Qantas had already started a non-stop service from Perth to London and had a goal of achieving Sydney - London non-stop within a couple of years. Air NZ was just months away from launching its non-stop Auckland - New York service.
Other operators were in on the long-haul game too. United Airlines was operating an 18-hour flight from Houston, Texas to Sydney. Singapore Airlines was flying non-stop between Singapore and Los Angeles, and Emirates was flying the 17-hour trip between Dubai and Auckland.
The most common way Kiwis were getting to Europe and the UK from New Zealand pre-COVID-19 was by flying through Asia, stopping over in places such as Singapore, Hong Kong or Dubai.
The flight time from Auckland to Singapore is around 10.5 hours. After a few hours on the ground, the second half of the flight to London is around 13.5 hours.
So, while it wasn't quite non-stop, flight times between New Zealand and London had shortened dramatically in just a couple of decades.
Auckland to London
My first ever flight was to London from Auckland in 1987.
Back then, getting to London took a lot longer. The route was operated by Air NZ and British Airways, both operating Boeing 747-200 aircraft, and there were plenty of fuel stops.
The flight from Auckland to London stopped in Perth, Mumbai (at the time called Bombay), Frankfurt and then arrived at Heathrow.
And, unbelievably, you could smoke onboard.
I was four years old, my sister was six, and together we travelled with our mother who was just 25 to the other side of the world.
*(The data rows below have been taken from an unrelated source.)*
(** X20. Whatever the limit, a batch that the route answers consists of
    fresh documents, taken from the 50 most recent of the category and at
    most max(1, floor(limit/2)) of them, followed by backfill documents,
    taken from the older ones and none of them with the id of a fresh
    document; the batch is no larger than the limit. *)
Theorem sampleBatch_fresh_and_backfill (rnd : Random) (categoryId : string) (limit : Z)
  (st : State) (batch : list Picture.t) :
  getRandomInt_range (getRandomInt rnd) ->
  sample_choice (chooseLatest rnd) ->
  sample_choice (chooseRest rnd) ->
  sampleBatch rnd categoryId limit st = ok (PicturesBody batch) ->
  exists fresh backfill,
    batch = (fresh ++ backfill)%list /\
    incl fresh (latestWindow categoryId st) /\
    incl backfill (olderItems categoryId st) /\
    Z.of_nat (List.length fresh) <= Z.max 1 (limit / 2) /\
    Z.of_nat (List.length batch) <= limit /\
    (forall p, In p backfill -> ~ In (Picture._id p) (map Picture._id fresh)).
Proof.
  intros Hrange Hlatest Hrest Hok.
  apply sampleBatch_ok_inv in Hok. cbv zeta in Hok. destruct Hok as [Hd [Hrc ->]].
  pose proof (getRandomInt_range_bounds rnd limit Hrange) as Hb.
  set (d := getRandomInt rnd 1 (limit # 2)) in *.
  destruct (Hlatest (Z.to_nat d) (latestWindow categoryId st)) as [Hin1 Hlen1].
  set (latest := chooseLatest rnd (Z.to_nat d) (latestWindow categoryId st)) in *.
  set (rc := limit - Z.of_nat (List.length latest)) in *.
  destruct (Hrest (Z.to_nat rc) (olderItems categoryId st)) as [Hin2 Hlen2].
  set (chosen := chooseRest rnd (Z.to_nat rc) (olderItems categoryId st)) in *.
  pose proof (filter_length_le
                (fun p => negb (memId (Picture._id p) (map Picture._id latest))) chosen)
    as Hlen3.
  eexists latest, _. split; [reflexivity|]. split; [exact Hin1|]. split; [|split; [|split]].
  - eapply incl_tran; [apply incl_filter|exact Hin2].
  - lia.
  - rewrite length_app. lia.
  - intros p Hp Hid. apply filter_In in Hp as [_ Hp].
    apply negb_true_iff in Hp. apply memId_In in Hid. congruence.
Qed.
By all accounts, we managed to make the experience as messy and dramatic for mum as possible.
Within about 20 minutes of flying, four-year-old me was throwing up, about five minutes later my sister was too. Poor old mum, traveling alone, asked the British Airways cabin crew for more sick bags as we had gone through ours within less than an hour.
"You've used your allocation, you'll have to use some clothes from now on," mum was told.
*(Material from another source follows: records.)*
(** * HudInterface: freshness and display-mode core of the dashboard

    A shallow embedding of [src/App.tsx] (component [HudInterface]): the
    state slots declared with [useState], the asynchronous handlers
    [fetchWeather], [fetchNews] and [handleSearch], the feed pane of the
    render function, and the effects that own timers and battery listeners.

    JavaScript strings are sequences of UTF-16 code units; [split] and [trim]
    are modelled on that representation.  Asynchronous handlers are written
    as resumptions ([Prog]) whose suspended continuations sit in the task
    list of a [World] until an event settles them. *)

From Stdlib Require Import List NArith ZArith QArith Bool String Ascii Lia.
Import ListNotations.
Close Scope Q_scope.

Set Implicit Arguments.

(* ================================================================= *)
(** ** JavaScript strings *)

Module JsString.

(** A string value: its UTF-16 code units. *)
Definition jsstr := list N.

(** An ASCII literal of the source, as code units. *)
Definition lit (s : string) : jsstr := map N_of_ascii (list_ascii_of_string s).
Arguments lit s%_string.

Definition jsstr_eqb (a b : jsstr) : bool :=
  if list_eq_dec N.eq_dec a b then true else false.

(** ToBoolean on a string: only the empty string is falsy. *)
Definition truthy (s : jsstr) : bool :=
  match s with [] => false | _ :: _ => true end.

(** ToBoolean on [string | undefined]. *)
Definition truthy_opt (s : option jsstr) : bool :=
  match s with Some t => truthy t | None => false end.

(** WhiteSpace and LineTerminator code points, the ones [trim] strips:
    TAB, LF, VT, FF, CR, SP, NBSP, U+1680, U+2000..U+200A, U+2028, U+2029,
    U+202F, U+205F, U+3000, U+FEFF. *)
Definition is_white_space (c : N) : bool :=
  ((9 <=? c) && (c <=? 13) || (c =? 32) || (c =? 160) || (c =? 5760)
   || (8192 <=? c) && (c <=? 8202) || (c =? 8232) || (c =? 8233)
   || (c =? 8239) || (c =? 8287) || (c =? 12288) || (c =? 65279))%N.

Fixpoint trimStart (s : jsstr) : jsstr :=
  match s with
  | [] => []
  | c :: s' => if is_white_space c then trimStart s' else s
  end.

Definition trimEnd (s : jsstr) : jsstr := rev (trimStart (rev s)).

(** [String.prototype.trim]. *)
Definition trim (s : jsstr) : jsstr := trimEnd (trimStart s).

(** [String.prototype.split] with a separator of one code unit.  The result
    is never empty: the empty string splits into one empty piece. *)
Fixpoint split (sep : N) (s : jsstr) : list jsstr :=
  match s with
  | [] => [[]]
  | c :: s' =>
      if (c =? sep)%N then [] :: split sep s'
      else match split sep s' with
           | [] => [[c]]
           | p :: ps => (c :: p) :: ps
           end
  end.

(** [Array.prototype.join] with a separator of one code unit. *)
Fixpoint join (sep : N) (l : list jsstr) : jsstr :=
  match l with
  | [] => []
  | [p] => p
  | p :: ps => p ++ sep :: join sep ps
  end.

(** [Array.prototype.slice(0, n)]. *)
Definition slice0 {A} (n : nat) (l : list A) : list A := firstn n l.

Definition pipe : N := 124.     (* '|' *)
Definition newline : N := 10.   (* '\n' *)
Definition dquote : N := 34.
Definition degree : N := 176.   (* U+00B0 *)

(** A string is blank when every code unit is white space. *)
Definition blank (s : jsstr) : Prop := Forall (fun c => is_white_space c = true) s.

End JsString.
Import JsString.

(* ================================================================= *)
(** ** State slots of [HudInterface] *)

Record Battery := mkBattery { level : Q; charging : bool }.

Record Weather := mkWeather { temp : jsstr; condition : jsstr; location : jsstr }.

(** An element of [groundingUrls].  The slot is declared
    [{title: string, uri: string}[]], but its elements are copied from values
    of type [any]; a property that is absent there is [undefined] here. *)
Record Citation := mkCitation { title : option jsstr; uri : option jsstr }.

Record Track := mkTrack { track_title : jsstr; artist : jsstr; duration : jsstr }.

Definition PLAYLIST : list Track :=
  [ mkTrack (lit "Night City Dreams") (lit "Artemis Prime") (lit "03:45");
    mkTrack (lit "Neon Rain") (lit "Synth Walker") (lit "04:20");
    mkTrack (lit "Cyber Heart") (lit "Data Ghost") (lit "02:55");
    mkTrack (lit "Mainframe Breach") (lit "Null Pointer") (lit "03:10") ].

(** The [useState] slots.  [time] is a timestamp in milliseconds;
    [searchResult] is [string | null], and [None] also stands for the
    [undefined] that [setSearchResult(response.text)] may store (both are
    falsy and neither is rendered).  A slot holds what its setter was last
    called with; a call made after deactivation is recorded like any other,
    so that a write after teardown shows. *)
Record Hud := mkHud {
  time : Z;
  battery : Battery;
  weather : Weather;
  isPlaying : bool;
  currentTrackIndex : nat;
  trackProgress : nat;
  searchQuery : jsstr;
  searchResult : option jsstr;
  groundingUrls : list Citation;
  isSearching : bool;
  newsHeadlines : list jsstr
}.

Definition initialHud (now : Z) : Hud :=
  {| time := now;
     battery := {| level := 100%Q; charging := true |};
     weather := {| temp := lit "--"; condition := lit "SCANNING...";
                   location := lit "UNKNOWN SECTOR" |};
     isPlaying := false;
     currentTrackIndex := 0;
     trackProgress := 0;
     searchQuery := [];
     searchResult := None;
     groundingUrls := [];
     isSearching := false;
     newsHeadlines := [] |}.

(** The state setters.  Each takes an updater, as [setX(prev => ...)] does;
    [setX(v)] is [setX (fun _ => v)]. *)
Definition setTime (f : Z -> Z) (h : Hud) : Hud :=
  mkHud (f (time h)) (battery h) (weather h) (isPlaying h) (currentTrackIndex h)
        (trackProgress h) (searchQuery h) (searchResult h) (groundingUrls h)
        (isSearching h) (newsHeadlines h).
Definition setBattery (f : Battery -> Battery) (h : Hud) : Hud :=
  mkHud (time h) (f (battery h)) (weather h) (isPlaying h) (currentTrackIndex h)
        (trackProgress h) (searchQuery h) (searchResult h) (groundingUrls h)
        (isSearching h) (newsHeadlines h).
Definition setWeather (f : Weather -> Weather) (h : Hud) : Hud :=
  mkHud (time h) (battery h) (f (weather h)) (isPlaying h) (currentTrackIndex h)
        (trackProgress h) (searchQuery h) (searchResult h) (groundingUrls h)
        (isSearching h) (newsHeadlines h).
Definition setIsPlaying (f : bool -> bool) (h : Hud) : Hud :=
  mkHud (time h) (battery h) (weather h) (f (isPlaying h)) (currentTrackIndex h)
        (trackProgress h) (searchQuery h) (searchResult h) (groundingUrls h)
        (isSearching h) (newsHeadlines h).
Definition setCurrentTrackIndex (f : nat -> nat) (h : Hud) : Hud :=
  mkHud (time h) (battery h) (weather h) (isPlaying h) (f (currentTrackIndex h))
        (trackProgress h) (searchQuery h) (searchResult h) (groundingUrls h)
        (isSearching h) (newsHeadlines h).
Definition setTrackProgress (f : nat -> nat) (h : Hud) : Hud :=
  mkHud (time h) (battery h) (weather h) (isPlaying h) (currentTrackIndex h)
        (f (trackProgress h)) (searchQuery h) (searchResult h) (groundingUrls h)
        (isSearching h) (newsHeadlines h).
Definition setSearchQuery (f : jsstr -> jsstr) (h : Hud) : Hud :=
  mkHud (time h) (battery h) (weather h) (isPlaying h) (currentTrackIndex h)
        (trackProgress h) (f (searchQuery h)) (searchResult h) (groundingUrls h)
        (isSearching h) (newsHeadlines h).
Definition setSearchResult (f : option jsstr -> option jsstr) (h : Hud) : Hud :=
  mkHud (time h) (battery h) (weather h) (isPlaying h) (currentTrackIndex h)
        (trackProgress h) (searchQuery h) (f (searchResult h)) (groundingUrls h)
        (isSearching h) (newsHeadlines h).
Definition setGroundingUrls (f : list Citation -> list Citation) (h : Hud) : Hud :=
  mkHud (time h) (battery h) (weather h) (isPlaying h) (currentTrackIndex h)
        (trackProgress h) (searchQuery h) (searchResult h) (f (groundingUrls h))
        (isSearching h) (newsHeadlines h).
Definition setIsSearching (f : bool -> bool) (h : Hud) : Hud :=
  mkHud (time h) (battery h) (weather h) (isPlaying h) (currentTrackIndex h)
        (trackProgress h) (searchQuery h) (searchResult h) (groundingUrls h)
        (f (isSearching h)) (newsHeadlines h).
Definition setNewsHeadlines (f : list jsstr -> list jsstr) (h : Hud) : Hud :=
  mkHud (time h) (battery h) (weather h) (isPlaying h) (currentTrackIndex h)
        (trackProgress h) (searchQuery h) (searchResult h) (groundingUrls h)
        (isSearching h) (f (newsHeadlines h)).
For the next few hours mum proceeded to go through what clothing she had brought in our carry-on luggage to try and keep us clean and vomit free. London must have felt like a long, long way away.
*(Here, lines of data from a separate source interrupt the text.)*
Section value_ind'.
Context (P : value -> Prop).
Hypothesis (HU : P VUndefined) (HN : P VNull) (HB : forall b, P (VBool b))
  (Hx : forall x, P (VNumber x)) (Hs : forall s, P (VString s))
  (Ha : forall l, Forall P l -> P (VArray l))
  (Ho : forall o, Forall (fun p => P (snd p)) o -> P (VObject o)).

Fixpoint value_ind' (v : value) : P v :=
  match v with
  | VUndefined => HU
  | VNull => HN
  | VBool b => HB b
  | VNumber x => Hx x
  | VString s => Hs s
  | VArray l =>
      Ha l ((fix go (l : list value) : Forall P l :=
               match l with
               | [] => List.Forall_nil P
               | x :: l' => List.Forall_cons P x l' (value_ind' x) (go l')
               end) l)
  | VObject o =>
      Ho o ((fix go (o : obj value) : Forall (fun p => P (snd p)) o :=
               match o with
               | [] => List.Forall_nil (fun p => P (snd p))
               | p :: o' => List.Forall_cons (fun p => P (snd p)) p o' (value_ind' (snd p)) (go o')
               end) o)
  end.
End value_ind'.

#[export] Instance value_eq_dec : EqDecision value.
Proof.
  refine (fix go (x y : value) : Decision (x = y) :=
    match x, y with
    | VUndefined, VUndefined | VNull, VNull => left eq_refl
    | VBool a, VBool b => cast_if (decide (a = b))
    | VNumber a, VNumber b => cast_if (decide (a = b))
    | VString a, VString b => cast_if (decide (a = b))
    | VArray a, VArray b => cast_if (@list_eq_dec _ go a b)
    | VObject a, VObject b => cast_if (@list_eq_dec _ (@prod_eq_dec _ _ _ go) a b)
    | _, _ => right _
    end); clear go; abstract congruence.
Defined.

(** ** Tests and conversions *)

Definition truthy (v : value) : bool :=
  match v with
  | VUndefined | VNull => false
  | VBool b => b
  | VNumber x => num_truthy x
  | VString s => truthy_str s
  | VArray _ | VObject _ => true
  end.

(** [v === null || v === undefined]. *)
Definition nullish (v : value) : bool :=
  match v with VUndefined | VNull => true | _ => false end.

(** [a ?? b] and [a || b]. *)
Definition coalesce (a b : value) : value := if nullish a then b else a.
Definition v_or (a b : value) : value := if truthy a then a else b.

Notation "a ??? b" := (coalesce a b) (at level 60, right associativity) : js_scope.
Notation "a |||| b" := (v_or a b) (at level 60, right associativity) : js_scope.
#[global] Open Scope js_scope.

(** [v && typeof v === "object"]: an array or an object. *)
Definition is_objectish (v : value) : bool :=
  match v with VArray _ | VObject _ => true | _ => false end.

Definition of_option (o : option value) : value := default VUndefined o.

(** The property [k] of a record, [undefined] when it has none. *)
Definition prop (k : string) (o : obj value) : value := of_option (get k o).

Lemma prop_cons k k' v (o : obj value) :
  prop k ((k', v) :: o) = if bool_decide (k = k') then v else prop k o.
Proof. unfold prop. cbn [get]. by case_bool_decide. Qed.

(** [v[k]] for a [v] that is an object or an array ([k] not an index or
    [length] in the latter case). *)
Definition vprop (k : string) (v : value) : value :=
  match v with VObject o => prop k o | _ => VUndefined end.

Fixpoint v_to_string (v : value) : string :=
  match v with
  | VUndefined => "undefined"
  | VNull => "null"
  | VBool true => "true"
  | VBool false => "false"
  | VNumber x => num_to_string x
  | VString s => s
  | VArray l =>
      join "," (map (fun x => if nullish x then "" else v_to_string x) l)
  | VObject _ => "[object Object]"
  end.

Definition v_to_number (v : value) : number :=
  match v with
  | VUndefined => NaN
  | VNull => int 0
  | VBool b => int (if b then 1 else 0)
  | VNumber x => x
  | VString s => str_to_number s
  | VArray _ => str_to_number (v_to_string v)
  | VObject _ => NaN
  end.

(** [typeof v === "string" ? Some v : None], and the like. *)
Definition as_string (v : value) : option string :=
  match v with VString s => Some s | _ => None end.
Definition as_number (v : value) : option number :=
  match v with VNumber x => Some x | _ => None end.
Definition as_bool (v : value) : option bool :=
  match v with VBool b => Some b | _ => None end.
Definition as_array (v : value) : option (list value) :=
  match v with VArray l => Some l | _ => None end.
Definition as_finite (v : value) : option number :=
  match v with VNumber x => if is_finite x then Some x else None | _ => None end.

(** [String(v || "")], and [String(v || "").trim()]. *)
Definition str_or_empty (v : value) : string := v_to_string (v |||| VString "").
Definition str_trim (v : value) : string := trim (str_or_empty v).

Lemma str_trim_string s : str_trim (VString s) = trim s.
Proof. unfold str_trim, str_or_empty, v_or. simpl. by destruct s. Qed.

(** ** JSON text

    [parse s] is [JSON.parse(s)], [None] where it throws; [stringify v] is
    [JSON.stringify(v)].  The law is ECMA-262's: a value that JSON can
    represent is read back. *)

(** The characters of a number literal, and JSON's grammar of numbers:
    an optional minus sign, digits without a superfluous leading zero, an
    optional fraction, an optional exponent. *)
Definition is_num_char (c : ascii) : bool :=
  is_digit c || existsb (is_char c) ["-"; "+"; "."; "e"; "E"]%char.

Definition json_number (s : string) : bool :=
  let t := match s with String "-" t => t | _ => s end in
  let '(_, n1, r1) := digits 0 0 t in
  let zero := match t with String "0" _ => (n1 =? 1)%nat | _ => true end in
  let frac := match r1 with
              | String "." r => let '(_, n2, r2) := digits 0 0 r in
                                if (n2 =? 0)%nat then None else Some r2
              | _ => Some r1
              end in
  (1 <=? n1)%nat && zero &&
  match frac with
  | Some "" => true
  | Some r => bool_decide (snd (exponent r) = "")
  | None => false
  end.

(** The number is finite and its decimal form is a JSON number literal that
    reads back as it (true of every finite double). *)
Definition num_ok (x : number) : bool :=
  let s := num_to_string x in
  is_finite x && bool_decide (filter_str is_num_char s = s) && json_number s
  && bool_decide (str_to_number s = x).

(** The value is representable: no [undefined], finite numbers, no key twice
    and keys in property order (re-inserting them gives the same object). *)
Fixpoint json_ok (v : value) : bool :=
  match v with
  | VUndefined => false
  | VNull | VBool _ | VString _ => true
  | VNumber x => num_ok x
  | VArray l => forallb json_ok l
  | VObject o => bool_decide (of_entries o = o) && forallb (fun p => json_ok (snd p)) o
  end.

Class Json := {
  parse : string -> option value;
  stringify : value -> string;
}.

Class JsonLaws (J : Json) := {
  parse_stringify : forall v, json_ok v = true -> parse (stringify v) = Some v;
  parse_empty : parse "" = None;
}.

(** [JSON.stringify(v, null, 2)]. *)
Class PrettyJson := stringifyJson : value -> string.

Section laws.
Context `{JL : JsonLaws}.

Lemma stringify_nonempty v : json_ok v = true -> truthy_str (stringify v) = true.
Proof.
  intros Hv%parse_stringify. apply truthy_str_true. intros E.
  rewrite E in Hv. by rewrite parse_empty in Hv.
Qed.
End laws.

(** An object is representable when its values are and its keys are in
    property order; [shape] settles the order of concrete keys. *)
Lemma json_ok_object (o : obj value) :
  of_entries o = o -> Forall (fun p => json_ok (snd p) = true) o -> json_ok (VObject o) = true.
Proof.
  intros Ho Hv. cbn [json_ok]. rewrite (bool_decide_true _ Ho). simpl.
  apply forallb_forall. intros p Hp%list_elem_of_In. rewrite Forall_forall in Hv. by apply Hv.
Qed.

Lemma json_ok_array l : Forall (fun v => json_ok v = true) l -> json_ok (VArray l) = true.
Proof.
  intros Hl. cbn [json_ok]. apply forallb_forall. intros v Hv%list_elem_of_In.
  rewrite Forall_forall in Hl. by apply Hl.
Qed.

Lemma json_ok_imap {A} (f : nat -> A -> value) l :
  (forall i x, json_ok (f i x) = true) -> json_ok (VArray (imap f l)) = true.
Proof.
  intros H. apply json_ok_array, Forall_forall. intros v (i & x & -> & _)%elem_of_lookup_imap_1.
  apply H.
Qed.

Lemma json_ok_map {A} (f : A -> value) l :
  (forall x, json_ok (f x) = true) -> json_ok (VArray (map f l)) = true.
Proof. intros H. apply json_ok_array, Forall_map, Forall_forall. auto. Qed.

Ltac shape :=
  repeat match goal with
  | |- context [@pair string value ?k ?v] =>
      tryif is_var v then fail else (generalize v; intros ?)
  end; vm_compute; reflexivity.

#[export] Hint Resolve json_ok_imap json_ok_map : js.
I'd like to think British Airways customer service has improved since 1987.
If only the internet existed back then. I'd love to look back at how the flight panned out. I remember we had issues with landing gear and were kept onboard on a couple of occasions during stopovers for a number of hours.
The inflight entertainment consisted of a projector screen lowering itself from above the bulkhead at the front of each section of the cabin. A projector would play a mixture of film and television shows, which you could listen to through your tinny plastic headphones. There was no seatback entertainment, but there were a handful of radio stations you could listen to by changing the audio channel on the panel on your armrest.
I also remember there were no childrens meals and I was served duck. Something that doesn't bother me now, but as a vomiting anxious child, it wasn't for me. So by the time we arrived at Heathrow, both my sister and I were in wheelchairs.
London to Auckland
Flying back to Aotearoa, this time on Air NZ and leaving from Gatwick, across town from Heathrow. It was Flight TE001 - yes, the TEAL flight numbers were still being used at this stage.
The flight would leave London on Sunday afternoons. From Gatwick, the Air NZ 747-200 flew back towards its home. There was a noticeable difference with the crew onboard, compared to British Airways also.
Mum still speaks of crew members taking me and my sister for adventures around the plane so she could have some time alone to sleep. They took us along with them as they served snacks and drinks, introducing us to each and every passenger by name. I think at one point we may have even been wearing the captain's hat as we walked up and down the plane.
"Tea? Coffee? Tea? Coffee?"
The flight first stopped in Dallas Fort-Worth Texas. One of the busiest hubs in the world, it then flew on to Papeete, on Tahiti, before finally arriving in Auckland.
As we were never allowed to disembark the plane, we didn't get to see much. But I do remember a crew member, who, whether it was legal or not, decided to let us see Tahiti with our own eyes, and opened a door.
I remember a wave of heat hitting me as the door swung open. It was probably the first time I'd experienced that sort of humidity, or seen a landscape different to that of New Zealand or England.
I know that flight home played a part in my initial fascination with aviation, perhaps the cabin crew member who opened the door and gave me a peak at the view of Tahiti played a part in my passion for travel, too.